- **Action item**
Pull every line with "Scope" from the data below and copy it.

▬▬▬▬▬▬

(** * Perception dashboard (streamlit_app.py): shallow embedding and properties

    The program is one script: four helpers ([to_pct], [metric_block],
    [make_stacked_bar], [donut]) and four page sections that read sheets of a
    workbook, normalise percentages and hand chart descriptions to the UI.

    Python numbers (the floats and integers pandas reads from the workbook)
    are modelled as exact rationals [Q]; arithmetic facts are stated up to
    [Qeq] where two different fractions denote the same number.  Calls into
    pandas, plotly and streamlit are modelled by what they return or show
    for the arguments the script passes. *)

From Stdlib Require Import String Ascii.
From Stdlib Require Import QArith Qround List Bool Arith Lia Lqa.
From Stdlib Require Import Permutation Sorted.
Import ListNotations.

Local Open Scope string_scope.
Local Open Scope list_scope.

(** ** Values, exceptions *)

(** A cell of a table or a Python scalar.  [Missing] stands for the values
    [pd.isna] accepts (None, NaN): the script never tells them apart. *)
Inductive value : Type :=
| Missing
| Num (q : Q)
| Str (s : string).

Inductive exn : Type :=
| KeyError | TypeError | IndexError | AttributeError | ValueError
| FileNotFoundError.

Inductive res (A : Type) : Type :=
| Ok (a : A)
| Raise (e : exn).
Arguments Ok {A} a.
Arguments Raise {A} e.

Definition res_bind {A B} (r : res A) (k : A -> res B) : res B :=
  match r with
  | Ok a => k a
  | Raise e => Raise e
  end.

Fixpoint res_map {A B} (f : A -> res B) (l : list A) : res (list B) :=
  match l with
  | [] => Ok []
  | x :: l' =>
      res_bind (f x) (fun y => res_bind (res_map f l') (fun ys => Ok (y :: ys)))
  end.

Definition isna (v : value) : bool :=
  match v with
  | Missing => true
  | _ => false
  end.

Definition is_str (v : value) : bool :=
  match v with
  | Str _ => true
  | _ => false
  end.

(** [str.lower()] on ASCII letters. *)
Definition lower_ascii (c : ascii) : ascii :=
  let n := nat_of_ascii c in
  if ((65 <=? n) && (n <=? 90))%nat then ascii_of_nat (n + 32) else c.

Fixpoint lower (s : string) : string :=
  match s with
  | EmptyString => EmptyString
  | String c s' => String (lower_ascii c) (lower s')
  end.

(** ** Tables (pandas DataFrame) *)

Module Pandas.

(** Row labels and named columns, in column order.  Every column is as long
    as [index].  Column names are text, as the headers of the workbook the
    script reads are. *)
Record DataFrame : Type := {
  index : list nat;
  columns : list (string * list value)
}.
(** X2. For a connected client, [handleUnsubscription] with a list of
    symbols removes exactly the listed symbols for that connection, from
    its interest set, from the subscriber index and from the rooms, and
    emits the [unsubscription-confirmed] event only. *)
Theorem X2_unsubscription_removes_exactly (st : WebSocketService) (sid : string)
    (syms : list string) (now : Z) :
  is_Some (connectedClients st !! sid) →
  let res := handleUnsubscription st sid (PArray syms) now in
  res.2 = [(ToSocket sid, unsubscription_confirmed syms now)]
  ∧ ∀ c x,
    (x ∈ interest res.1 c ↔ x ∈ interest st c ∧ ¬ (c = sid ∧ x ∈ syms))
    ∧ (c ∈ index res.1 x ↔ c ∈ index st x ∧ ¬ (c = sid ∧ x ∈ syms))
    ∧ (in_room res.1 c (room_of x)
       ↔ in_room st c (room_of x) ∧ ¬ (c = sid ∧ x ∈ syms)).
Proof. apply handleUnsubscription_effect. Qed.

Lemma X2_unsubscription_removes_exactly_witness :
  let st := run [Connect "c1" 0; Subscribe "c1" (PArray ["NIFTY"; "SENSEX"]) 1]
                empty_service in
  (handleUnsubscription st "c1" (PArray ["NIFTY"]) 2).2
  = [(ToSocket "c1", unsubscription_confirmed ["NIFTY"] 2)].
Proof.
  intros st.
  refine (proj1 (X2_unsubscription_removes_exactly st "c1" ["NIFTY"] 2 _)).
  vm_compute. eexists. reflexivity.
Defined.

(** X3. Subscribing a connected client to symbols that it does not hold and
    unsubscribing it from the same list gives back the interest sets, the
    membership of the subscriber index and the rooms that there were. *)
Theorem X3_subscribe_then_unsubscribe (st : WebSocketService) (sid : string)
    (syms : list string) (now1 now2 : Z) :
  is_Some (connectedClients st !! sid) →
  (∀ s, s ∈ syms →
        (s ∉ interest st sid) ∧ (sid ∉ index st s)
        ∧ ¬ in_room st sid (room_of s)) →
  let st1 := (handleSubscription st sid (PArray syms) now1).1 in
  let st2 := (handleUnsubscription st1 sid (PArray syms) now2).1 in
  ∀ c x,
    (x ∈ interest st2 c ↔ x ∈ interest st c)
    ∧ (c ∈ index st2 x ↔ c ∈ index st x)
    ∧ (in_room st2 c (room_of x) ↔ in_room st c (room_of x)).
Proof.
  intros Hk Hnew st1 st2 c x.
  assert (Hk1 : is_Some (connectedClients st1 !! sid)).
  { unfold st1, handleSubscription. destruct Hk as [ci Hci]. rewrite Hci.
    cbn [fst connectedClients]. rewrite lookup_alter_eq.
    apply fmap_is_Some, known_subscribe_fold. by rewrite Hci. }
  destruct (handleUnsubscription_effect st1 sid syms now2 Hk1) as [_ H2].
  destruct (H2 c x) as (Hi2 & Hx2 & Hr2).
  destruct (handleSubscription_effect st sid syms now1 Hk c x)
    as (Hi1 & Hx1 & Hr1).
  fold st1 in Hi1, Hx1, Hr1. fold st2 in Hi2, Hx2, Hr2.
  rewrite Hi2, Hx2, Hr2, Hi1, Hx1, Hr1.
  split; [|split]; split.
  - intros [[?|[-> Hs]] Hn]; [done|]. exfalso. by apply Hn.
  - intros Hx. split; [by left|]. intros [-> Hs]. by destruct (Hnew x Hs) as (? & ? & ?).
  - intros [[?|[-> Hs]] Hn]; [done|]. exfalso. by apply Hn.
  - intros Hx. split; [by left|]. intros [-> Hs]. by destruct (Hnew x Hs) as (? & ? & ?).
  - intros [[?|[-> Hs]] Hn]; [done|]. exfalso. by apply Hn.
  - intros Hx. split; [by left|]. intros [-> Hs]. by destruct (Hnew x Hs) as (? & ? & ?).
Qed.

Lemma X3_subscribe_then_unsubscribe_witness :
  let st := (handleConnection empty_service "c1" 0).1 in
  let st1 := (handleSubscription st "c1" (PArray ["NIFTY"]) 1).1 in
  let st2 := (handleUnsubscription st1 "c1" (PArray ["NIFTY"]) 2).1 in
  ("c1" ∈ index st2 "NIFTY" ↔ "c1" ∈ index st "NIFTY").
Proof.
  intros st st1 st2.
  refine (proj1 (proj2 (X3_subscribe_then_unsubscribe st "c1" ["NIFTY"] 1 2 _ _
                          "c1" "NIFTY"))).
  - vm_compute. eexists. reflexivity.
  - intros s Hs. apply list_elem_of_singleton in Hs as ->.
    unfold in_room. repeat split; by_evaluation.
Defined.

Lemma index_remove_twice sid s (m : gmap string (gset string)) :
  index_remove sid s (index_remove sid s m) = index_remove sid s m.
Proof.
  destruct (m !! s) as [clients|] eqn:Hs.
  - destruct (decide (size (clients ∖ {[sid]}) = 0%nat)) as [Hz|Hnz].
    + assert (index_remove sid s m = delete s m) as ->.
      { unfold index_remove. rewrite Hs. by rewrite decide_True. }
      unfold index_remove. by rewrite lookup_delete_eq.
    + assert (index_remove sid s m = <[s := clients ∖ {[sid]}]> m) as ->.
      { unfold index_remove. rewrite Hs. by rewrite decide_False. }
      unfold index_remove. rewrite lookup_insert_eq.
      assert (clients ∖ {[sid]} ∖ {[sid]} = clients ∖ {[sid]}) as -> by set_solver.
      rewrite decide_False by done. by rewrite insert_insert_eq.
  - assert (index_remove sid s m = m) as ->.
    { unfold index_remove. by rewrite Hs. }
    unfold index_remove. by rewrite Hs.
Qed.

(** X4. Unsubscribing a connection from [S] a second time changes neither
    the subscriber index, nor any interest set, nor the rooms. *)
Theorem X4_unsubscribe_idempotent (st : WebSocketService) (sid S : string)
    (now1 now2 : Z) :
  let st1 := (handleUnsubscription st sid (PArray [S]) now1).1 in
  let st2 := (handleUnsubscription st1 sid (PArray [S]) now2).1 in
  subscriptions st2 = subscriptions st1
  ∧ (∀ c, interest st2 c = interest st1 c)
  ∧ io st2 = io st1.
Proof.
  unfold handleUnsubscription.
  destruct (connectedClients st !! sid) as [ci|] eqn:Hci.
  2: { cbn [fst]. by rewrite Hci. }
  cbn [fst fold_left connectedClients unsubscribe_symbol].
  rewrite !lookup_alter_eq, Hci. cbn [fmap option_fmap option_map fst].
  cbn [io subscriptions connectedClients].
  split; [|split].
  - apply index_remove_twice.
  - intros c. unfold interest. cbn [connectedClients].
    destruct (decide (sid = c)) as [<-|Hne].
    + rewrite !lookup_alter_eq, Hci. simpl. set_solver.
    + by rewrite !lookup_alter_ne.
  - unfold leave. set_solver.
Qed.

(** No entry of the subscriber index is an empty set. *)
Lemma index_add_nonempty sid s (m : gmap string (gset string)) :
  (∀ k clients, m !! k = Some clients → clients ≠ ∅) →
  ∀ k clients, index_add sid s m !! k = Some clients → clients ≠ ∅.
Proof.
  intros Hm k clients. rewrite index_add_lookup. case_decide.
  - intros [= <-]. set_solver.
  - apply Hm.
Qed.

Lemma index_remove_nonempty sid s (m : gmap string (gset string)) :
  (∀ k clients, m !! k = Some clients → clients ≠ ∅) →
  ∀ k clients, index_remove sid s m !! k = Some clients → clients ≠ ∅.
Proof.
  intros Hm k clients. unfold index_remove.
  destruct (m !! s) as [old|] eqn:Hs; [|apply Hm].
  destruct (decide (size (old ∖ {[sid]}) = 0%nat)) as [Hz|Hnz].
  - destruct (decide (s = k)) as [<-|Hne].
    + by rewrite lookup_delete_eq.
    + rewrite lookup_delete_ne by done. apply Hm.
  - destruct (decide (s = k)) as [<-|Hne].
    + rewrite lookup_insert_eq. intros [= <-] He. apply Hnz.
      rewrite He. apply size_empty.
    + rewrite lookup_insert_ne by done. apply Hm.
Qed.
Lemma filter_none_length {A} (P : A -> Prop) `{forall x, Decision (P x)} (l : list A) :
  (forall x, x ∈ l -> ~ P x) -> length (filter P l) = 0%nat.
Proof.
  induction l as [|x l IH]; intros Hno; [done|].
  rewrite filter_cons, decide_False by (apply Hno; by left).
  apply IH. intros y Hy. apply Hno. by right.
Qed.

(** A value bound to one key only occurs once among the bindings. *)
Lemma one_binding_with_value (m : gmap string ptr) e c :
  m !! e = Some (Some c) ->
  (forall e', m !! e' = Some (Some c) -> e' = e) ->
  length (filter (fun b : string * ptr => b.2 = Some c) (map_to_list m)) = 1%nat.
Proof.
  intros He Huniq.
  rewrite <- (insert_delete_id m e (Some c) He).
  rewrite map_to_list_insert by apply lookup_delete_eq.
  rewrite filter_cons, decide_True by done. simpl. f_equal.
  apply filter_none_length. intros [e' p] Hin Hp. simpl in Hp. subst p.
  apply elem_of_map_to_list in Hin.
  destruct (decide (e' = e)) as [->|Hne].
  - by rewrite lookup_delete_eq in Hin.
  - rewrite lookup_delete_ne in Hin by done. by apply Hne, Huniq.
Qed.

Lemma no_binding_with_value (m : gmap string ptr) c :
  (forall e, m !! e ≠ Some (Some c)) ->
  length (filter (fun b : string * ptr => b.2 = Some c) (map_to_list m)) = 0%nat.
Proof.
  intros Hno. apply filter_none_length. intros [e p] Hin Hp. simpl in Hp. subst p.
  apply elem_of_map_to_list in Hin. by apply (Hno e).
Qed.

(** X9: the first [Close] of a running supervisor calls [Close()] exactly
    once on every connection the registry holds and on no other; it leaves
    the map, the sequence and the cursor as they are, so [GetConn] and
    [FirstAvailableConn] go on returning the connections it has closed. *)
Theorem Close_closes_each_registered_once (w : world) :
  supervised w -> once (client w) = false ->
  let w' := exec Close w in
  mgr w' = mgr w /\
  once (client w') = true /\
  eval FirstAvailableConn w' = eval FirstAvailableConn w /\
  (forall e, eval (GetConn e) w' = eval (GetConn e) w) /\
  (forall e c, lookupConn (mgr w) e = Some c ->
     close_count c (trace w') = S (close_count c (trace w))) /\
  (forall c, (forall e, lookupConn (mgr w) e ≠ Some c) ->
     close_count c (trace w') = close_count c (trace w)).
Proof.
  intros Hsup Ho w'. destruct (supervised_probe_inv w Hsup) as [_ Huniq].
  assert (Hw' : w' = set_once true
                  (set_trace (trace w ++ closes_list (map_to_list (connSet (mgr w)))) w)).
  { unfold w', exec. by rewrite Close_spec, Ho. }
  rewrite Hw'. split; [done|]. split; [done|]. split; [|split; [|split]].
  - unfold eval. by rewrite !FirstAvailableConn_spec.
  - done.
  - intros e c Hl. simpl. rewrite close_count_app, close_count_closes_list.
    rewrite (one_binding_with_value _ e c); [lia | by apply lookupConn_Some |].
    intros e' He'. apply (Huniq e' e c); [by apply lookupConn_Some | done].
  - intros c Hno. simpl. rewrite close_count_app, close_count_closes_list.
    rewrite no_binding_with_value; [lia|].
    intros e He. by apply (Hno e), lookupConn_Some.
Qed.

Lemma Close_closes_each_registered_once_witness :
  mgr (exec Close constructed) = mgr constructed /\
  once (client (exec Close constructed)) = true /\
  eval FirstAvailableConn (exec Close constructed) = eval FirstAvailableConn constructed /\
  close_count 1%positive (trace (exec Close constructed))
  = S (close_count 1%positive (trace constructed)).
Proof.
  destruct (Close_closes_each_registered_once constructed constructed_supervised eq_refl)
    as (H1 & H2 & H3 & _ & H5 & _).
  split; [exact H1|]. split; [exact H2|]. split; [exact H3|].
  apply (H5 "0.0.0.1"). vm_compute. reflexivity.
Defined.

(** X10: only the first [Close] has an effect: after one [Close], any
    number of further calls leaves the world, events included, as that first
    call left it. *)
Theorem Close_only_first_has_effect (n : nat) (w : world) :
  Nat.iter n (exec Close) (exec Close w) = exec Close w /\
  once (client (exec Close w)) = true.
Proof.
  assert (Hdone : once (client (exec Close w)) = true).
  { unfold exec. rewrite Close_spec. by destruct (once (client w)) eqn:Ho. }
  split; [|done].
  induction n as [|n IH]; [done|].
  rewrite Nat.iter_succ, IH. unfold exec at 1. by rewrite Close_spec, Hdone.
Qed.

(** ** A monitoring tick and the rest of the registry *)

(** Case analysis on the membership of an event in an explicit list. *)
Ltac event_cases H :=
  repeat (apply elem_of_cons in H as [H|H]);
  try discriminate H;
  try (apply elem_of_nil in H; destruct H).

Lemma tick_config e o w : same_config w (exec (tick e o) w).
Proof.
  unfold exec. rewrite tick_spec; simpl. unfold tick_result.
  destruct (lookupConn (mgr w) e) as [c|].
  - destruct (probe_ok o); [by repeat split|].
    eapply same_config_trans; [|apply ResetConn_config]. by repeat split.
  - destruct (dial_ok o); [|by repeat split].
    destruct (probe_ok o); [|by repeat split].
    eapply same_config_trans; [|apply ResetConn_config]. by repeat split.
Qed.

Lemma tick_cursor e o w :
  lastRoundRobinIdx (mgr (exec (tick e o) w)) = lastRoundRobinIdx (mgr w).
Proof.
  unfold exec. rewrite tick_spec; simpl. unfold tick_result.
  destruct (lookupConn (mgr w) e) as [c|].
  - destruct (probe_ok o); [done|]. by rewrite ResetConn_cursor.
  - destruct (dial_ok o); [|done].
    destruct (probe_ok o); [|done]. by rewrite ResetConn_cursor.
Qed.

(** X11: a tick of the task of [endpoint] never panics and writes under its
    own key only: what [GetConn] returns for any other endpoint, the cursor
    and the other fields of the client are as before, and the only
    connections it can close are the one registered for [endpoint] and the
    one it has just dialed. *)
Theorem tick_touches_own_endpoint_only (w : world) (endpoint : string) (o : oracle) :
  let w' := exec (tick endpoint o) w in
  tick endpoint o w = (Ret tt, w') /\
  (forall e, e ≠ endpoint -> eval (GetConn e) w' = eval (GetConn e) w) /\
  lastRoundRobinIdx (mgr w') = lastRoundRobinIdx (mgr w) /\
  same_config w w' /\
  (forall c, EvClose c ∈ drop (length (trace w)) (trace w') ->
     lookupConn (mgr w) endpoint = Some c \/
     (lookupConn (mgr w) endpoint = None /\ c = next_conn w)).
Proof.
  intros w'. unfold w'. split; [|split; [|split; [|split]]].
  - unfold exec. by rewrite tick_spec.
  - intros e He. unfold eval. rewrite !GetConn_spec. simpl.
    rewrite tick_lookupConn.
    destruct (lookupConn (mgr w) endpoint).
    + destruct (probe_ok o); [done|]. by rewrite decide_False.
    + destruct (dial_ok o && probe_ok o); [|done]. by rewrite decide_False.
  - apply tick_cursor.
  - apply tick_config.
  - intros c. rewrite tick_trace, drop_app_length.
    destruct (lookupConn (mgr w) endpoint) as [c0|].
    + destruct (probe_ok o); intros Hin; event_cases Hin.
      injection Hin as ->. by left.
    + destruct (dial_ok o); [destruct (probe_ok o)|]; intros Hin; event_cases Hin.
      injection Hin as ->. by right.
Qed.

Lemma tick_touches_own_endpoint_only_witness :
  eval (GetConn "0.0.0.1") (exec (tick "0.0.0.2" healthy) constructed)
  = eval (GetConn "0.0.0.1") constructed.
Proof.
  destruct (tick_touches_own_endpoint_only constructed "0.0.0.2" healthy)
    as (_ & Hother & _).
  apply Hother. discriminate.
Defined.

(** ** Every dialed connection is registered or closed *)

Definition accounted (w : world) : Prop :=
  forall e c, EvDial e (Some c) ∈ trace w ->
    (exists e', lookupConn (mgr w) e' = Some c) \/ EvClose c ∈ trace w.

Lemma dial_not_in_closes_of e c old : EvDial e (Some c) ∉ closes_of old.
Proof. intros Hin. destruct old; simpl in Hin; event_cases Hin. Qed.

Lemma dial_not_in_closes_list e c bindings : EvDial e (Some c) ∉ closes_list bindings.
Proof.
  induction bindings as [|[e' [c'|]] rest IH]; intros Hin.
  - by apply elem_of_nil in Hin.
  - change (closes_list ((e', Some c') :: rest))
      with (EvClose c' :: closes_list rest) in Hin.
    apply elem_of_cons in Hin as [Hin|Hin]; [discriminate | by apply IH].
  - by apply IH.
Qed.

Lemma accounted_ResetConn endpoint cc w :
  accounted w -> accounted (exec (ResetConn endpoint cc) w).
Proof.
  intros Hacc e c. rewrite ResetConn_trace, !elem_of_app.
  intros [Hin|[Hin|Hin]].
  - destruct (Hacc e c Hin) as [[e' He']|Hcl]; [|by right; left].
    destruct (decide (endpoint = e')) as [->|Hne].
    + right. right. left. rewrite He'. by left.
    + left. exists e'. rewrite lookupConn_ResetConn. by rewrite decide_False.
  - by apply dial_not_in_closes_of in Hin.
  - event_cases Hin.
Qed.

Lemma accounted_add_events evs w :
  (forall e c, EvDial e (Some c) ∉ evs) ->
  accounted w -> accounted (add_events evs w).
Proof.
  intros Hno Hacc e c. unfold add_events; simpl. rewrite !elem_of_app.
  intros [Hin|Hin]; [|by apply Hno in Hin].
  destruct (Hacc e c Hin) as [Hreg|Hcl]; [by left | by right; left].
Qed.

▬▬▬▬▬▬

- **Solution for this exercise**
Local Open Scope string_scope.
Local Open Scope list_scope.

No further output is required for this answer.